> _Exercise directions_
Your answer is the lines below, exactly, from the one that contains "intros HP. pose" through the one that contains "(p.2 * p.2) mod", both included.

#####

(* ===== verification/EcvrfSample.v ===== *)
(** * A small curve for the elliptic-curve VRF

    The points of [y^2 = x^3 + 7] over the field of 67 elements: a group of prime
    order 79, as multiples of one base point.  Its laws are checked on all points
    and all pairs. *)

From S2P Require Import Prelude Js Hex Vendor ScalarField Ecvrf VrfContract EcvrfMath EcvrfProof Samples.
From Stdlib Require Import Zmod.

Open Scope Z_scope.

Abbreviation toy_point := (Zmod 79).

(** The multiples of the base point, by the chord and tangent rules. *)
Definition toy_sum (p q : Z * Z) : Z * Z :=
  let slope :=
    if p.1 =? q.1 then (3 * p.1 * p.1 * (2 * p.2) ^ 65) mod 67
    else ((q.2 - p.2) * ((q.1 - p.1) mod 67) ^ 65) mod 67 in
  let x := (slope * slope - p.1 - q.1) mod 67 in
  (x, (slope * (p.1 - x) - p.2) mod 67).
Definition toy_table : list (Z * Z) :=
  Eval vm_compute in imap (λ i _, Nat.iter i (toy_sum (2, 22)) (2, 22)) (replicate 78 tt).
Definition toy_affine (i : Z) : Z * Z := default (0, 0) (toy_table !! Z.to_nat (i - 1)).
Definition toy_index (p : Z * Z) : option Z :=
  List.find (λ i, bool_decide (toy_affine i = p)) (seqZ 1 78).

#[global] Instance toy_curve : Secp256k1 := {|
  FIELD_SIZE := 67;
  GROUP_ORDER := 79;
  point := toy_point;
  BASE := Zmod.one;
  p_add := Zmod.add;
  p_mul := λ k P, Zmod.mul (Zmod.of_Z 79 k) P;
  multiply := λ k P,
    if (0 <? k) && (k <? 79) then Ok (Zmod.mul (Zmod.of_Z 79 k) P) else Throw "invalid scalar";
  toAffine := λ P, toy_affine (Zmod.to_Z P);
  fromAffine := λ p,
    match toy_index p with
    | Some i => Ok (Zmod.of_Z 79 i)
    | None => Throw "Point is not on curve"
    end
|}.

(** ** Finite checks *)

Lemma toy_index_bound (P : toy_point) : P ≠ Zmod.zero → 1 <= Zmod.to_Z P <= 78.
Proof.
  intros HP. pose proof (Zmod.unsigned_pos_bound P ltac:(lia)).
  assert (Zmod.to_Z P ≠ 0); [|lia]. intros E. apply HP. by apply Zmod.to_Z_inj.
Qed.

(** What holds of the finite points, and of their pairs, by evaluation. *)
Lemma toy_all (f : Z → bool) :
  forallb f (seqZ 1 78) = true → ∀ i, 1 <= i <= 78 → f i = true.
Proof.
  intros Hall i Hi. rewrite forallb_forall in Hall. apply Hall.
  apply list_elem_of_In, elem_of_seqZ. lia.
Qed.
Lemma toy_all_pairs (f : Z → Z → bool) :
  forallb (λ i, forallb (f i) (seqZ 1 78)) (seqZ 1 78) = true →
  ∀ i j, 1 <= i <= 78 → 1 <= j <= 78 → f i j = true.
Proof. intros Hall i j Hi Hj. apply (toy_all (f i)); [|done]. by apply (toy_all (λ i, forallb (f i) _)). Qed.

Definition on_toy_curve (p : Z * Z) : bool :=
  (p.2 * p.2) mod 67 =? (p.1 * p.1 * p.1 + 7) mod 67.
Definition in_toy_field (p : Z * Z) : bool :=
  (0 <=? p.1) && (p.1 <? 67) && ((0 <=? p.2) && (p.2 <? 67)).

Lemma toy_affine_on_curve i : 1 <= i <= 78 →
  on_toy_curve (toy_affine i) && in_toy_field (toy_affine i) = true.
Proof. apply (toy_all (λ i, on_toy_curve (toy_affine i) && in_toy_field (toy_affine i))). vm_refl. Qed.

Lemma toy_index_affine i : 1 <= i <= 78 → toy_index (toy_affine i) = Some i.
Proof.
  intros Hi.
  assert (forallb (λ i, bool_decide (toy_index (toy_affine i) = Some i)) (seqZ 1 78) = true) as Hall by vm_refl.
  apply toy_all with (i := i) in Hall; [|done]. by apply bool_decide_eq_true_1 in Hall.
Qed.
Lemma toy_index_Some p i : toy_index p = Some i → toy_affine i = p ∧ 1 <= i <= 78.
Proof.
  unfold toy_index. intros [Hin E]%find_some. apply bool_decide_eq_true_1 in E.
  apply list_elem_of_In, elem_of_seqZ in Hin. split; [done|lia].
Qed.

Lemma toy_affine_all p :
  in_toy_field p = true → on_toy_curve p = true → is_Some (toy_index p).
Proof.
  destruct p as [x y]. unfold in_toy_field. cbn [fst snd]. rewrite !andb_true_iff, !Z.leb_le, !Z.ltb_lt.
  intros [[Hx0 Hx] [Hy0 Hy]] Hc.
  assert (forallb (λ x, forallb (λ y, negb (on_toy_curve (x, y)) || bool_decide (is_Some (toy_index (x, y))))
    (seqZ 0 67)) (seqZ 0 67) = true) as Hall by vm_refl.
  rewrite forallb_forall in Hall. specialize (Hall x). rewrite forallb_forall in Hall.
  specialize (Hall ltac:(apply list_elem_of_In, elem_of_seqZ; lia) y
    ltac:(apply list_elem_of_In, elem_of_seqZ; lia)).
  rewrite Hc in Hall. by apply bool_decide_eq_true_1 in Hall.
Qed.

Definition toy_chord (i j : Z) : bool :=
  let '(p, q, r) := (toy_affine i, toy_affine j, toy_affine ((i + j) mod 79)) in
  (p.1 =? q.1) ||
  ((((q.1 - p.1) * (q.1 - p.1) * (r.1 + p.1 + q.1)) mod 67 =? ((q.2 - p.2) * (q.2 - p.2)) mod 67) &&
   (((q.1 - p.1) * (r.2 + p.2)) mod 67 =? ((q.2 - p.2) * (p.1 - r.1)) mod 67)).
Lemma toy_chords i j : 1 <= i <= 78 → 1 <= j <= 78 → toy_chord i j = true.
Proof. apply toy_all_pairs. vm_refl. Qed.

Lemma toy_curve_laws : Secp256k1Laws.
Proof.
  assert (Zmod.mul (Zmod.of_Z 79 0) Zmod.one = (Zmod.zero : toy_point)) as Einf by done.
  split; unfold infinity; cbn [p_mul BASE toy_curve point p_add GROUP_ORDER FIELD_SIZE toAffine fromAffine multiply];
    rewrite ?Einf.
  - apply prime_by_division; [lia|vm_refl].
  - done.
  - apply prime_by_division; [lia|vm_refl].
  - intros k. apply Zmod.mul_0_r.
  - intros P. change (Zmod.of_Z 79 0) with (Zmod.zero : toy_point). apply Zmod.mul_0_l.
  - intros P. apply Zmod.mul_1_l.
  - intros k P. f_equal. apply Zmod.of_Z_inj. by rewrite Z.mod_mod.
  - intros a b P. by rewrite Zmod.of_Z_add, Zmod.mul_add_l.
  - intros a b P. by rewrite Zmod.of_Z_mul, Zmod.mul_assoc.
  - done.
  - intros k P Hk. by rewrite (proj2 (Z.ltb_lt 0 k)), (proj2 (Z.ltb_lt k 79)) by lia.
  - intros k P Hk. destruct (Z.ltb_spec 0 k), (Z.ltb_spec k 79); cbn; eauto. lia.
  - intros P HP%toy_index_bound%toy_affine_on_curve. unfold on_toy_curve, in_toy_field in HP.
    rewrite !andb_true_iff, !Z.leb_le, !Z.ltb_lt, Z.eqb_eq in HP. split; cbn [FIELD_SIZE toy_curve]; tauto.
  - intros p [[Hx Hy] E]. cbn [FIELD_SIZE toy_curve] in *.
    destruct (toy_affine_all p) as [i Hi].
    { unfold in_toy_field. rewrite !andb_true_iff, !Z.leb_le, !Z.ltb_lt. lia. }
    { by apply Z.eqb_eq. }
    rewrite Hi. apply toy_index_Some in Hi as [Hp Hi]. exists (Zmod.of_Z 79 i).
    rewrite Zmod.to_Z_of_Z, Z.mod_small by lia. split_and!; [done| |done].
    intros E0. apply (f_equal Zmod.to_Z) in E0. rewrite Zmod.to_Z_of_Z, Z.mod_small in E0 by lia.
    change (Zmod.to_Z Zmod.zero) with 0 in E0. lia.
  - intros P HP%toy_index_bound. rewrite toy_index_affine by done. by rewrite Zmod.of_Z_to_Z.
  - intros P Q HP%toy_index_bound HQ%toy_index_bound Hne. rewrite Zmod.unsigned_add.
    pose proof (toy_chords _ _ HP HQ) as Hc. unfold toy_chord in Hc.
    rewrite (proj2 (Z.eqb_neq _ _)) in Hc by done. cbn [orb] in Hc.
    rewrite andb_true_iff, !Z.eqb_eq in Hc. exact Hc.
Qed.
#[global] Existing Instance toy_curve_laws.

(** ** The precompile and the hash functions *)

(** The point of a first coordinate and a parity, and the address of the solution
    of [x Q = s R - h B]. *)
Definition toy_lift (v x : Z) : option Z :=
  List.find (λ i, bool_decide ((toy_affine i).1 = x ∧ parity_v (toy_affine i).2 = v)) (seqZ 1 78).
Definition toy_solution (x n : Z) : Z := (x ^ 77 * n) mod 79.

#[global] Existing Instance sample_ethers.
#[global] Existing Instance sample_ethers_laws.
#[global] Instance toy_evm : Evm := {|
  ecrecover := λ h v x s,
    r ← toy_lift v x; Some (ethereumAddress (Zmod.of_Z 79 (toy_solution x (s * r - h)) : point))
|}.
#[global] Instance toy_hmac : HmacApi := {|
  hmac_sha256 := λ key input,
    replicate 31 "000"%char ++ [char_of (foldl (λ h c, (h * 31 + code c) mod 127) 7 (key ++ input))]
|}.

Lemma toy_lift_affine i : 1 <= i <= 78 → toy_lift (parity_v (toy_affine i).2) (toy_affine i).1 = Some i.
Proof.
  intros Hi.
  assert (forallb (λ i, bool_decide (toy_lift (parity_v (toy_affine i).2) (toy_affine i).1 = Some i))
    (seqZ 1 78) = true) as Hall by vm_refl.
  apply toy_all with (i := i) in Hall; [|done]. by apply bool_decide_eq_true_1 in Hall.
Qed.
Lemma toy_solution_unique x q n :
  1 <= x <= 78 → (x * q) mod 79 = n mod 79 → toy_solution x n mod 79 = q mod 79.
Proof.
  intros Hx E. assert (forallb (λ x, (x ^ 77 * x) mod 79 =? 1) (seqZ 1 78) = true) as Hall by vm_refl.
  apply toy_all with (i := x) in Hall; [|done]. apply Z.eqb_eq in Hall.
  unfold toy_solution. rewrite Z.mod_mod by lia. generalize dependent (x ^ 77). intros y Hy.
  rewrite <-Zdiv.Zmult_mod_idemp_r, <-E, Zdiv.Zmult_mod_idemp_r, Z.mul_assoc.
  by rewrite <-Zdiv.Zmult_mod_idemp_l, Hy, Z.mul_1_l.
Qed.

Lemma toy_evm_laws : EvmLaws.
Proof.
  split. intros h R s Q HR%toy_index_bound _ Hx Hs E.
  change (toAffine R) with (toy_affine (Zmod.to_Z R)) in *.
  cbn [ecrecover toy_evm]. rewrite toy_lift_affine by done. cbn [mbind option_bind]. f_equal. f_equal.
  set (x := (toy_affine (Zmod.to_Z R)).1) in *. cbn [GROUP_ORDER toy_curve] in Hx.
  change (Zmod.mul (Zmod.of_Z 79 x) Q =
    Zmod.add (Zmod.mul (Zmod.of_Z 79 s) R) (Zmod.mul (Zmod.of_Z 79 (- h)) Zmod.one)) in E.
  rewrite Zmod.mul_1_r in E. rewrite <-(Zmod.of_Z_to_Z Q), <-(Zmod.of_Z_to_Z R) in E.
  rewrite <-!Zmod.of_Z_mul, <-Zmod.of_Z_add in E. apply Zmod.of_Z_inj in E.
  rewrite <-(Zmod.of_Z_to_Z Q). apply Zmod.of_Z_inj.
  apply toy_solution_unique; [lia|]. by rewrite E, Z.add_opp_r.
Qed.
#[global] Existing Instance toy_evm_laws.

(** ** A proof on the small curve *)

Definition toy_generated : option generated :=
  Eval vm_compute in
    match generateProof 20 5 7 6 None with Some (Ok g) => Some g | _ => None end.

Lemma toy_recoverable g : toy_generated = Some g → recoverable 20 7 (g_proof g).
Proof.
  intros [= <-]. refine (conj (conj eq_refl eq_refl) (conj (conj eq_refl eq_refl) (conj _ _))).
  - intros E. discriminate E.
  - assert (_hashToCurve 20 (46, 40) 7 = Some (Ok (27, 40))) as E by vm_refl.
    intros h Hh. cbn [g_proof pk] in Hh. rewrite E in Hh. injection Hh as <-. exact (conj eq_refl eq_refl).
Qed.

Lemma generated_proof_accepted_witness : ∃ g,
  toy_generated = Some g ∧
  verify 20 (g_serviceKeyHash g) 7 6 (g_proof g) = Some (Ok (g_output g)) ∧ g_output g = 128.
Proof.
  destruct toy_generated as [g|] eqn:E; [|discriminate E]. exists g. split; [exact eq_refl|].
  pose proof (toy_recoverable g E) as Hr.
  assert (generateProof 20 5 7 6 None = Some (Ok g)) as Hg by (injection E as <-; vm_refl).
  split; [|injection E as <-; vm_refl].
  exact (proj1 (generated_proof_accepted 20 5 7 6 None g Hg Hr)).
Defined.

#####

> _Output for this exercise_
  intros HP. pose proof (Zmod.unsigned_pos_bound P ltac:(lia)).
  assert (Zmod.to_Z P ≠ 0); [|lia]. intros E. apply HP. by apply Zmod.to_Z_inj.
Qed.

(** What holds of the finite points, and of their pairs, by evaluation. *)
Lemma toy_all (f : Z → bool) :
  forallb f (seqZ 1 78) = true → ∀ i, 1 <= i <= 78 → f i = true.
Proof.
  intros Hall i Hi. rewrite forallb_forall in Hall. apply Hall.
  apply list_elem_of_In, elem_of_seqZ. lia.
Qed.
Lemma toy_all_pairs (f : Z → Z → bool) :
  forallb (λ i, forallb (f i) (seqZ 1 78)) (seqZ 1 78) = true →
  ∀ i j, 1 <= i <= 78 → 1 <= j <= 78 → f i j = true.
Proof. intros Hall i j Hi Hj. apply (toy_all (f i)); [|done]. by apply (toy_all (λ i, forallb (f i) _)). Qed.

Definition on_toy_curve (p : Z * Z) : bool :=
  (p.2 * p.2) mod 67 =? (p.1 * p.1 * p.1 + 7) mod 67.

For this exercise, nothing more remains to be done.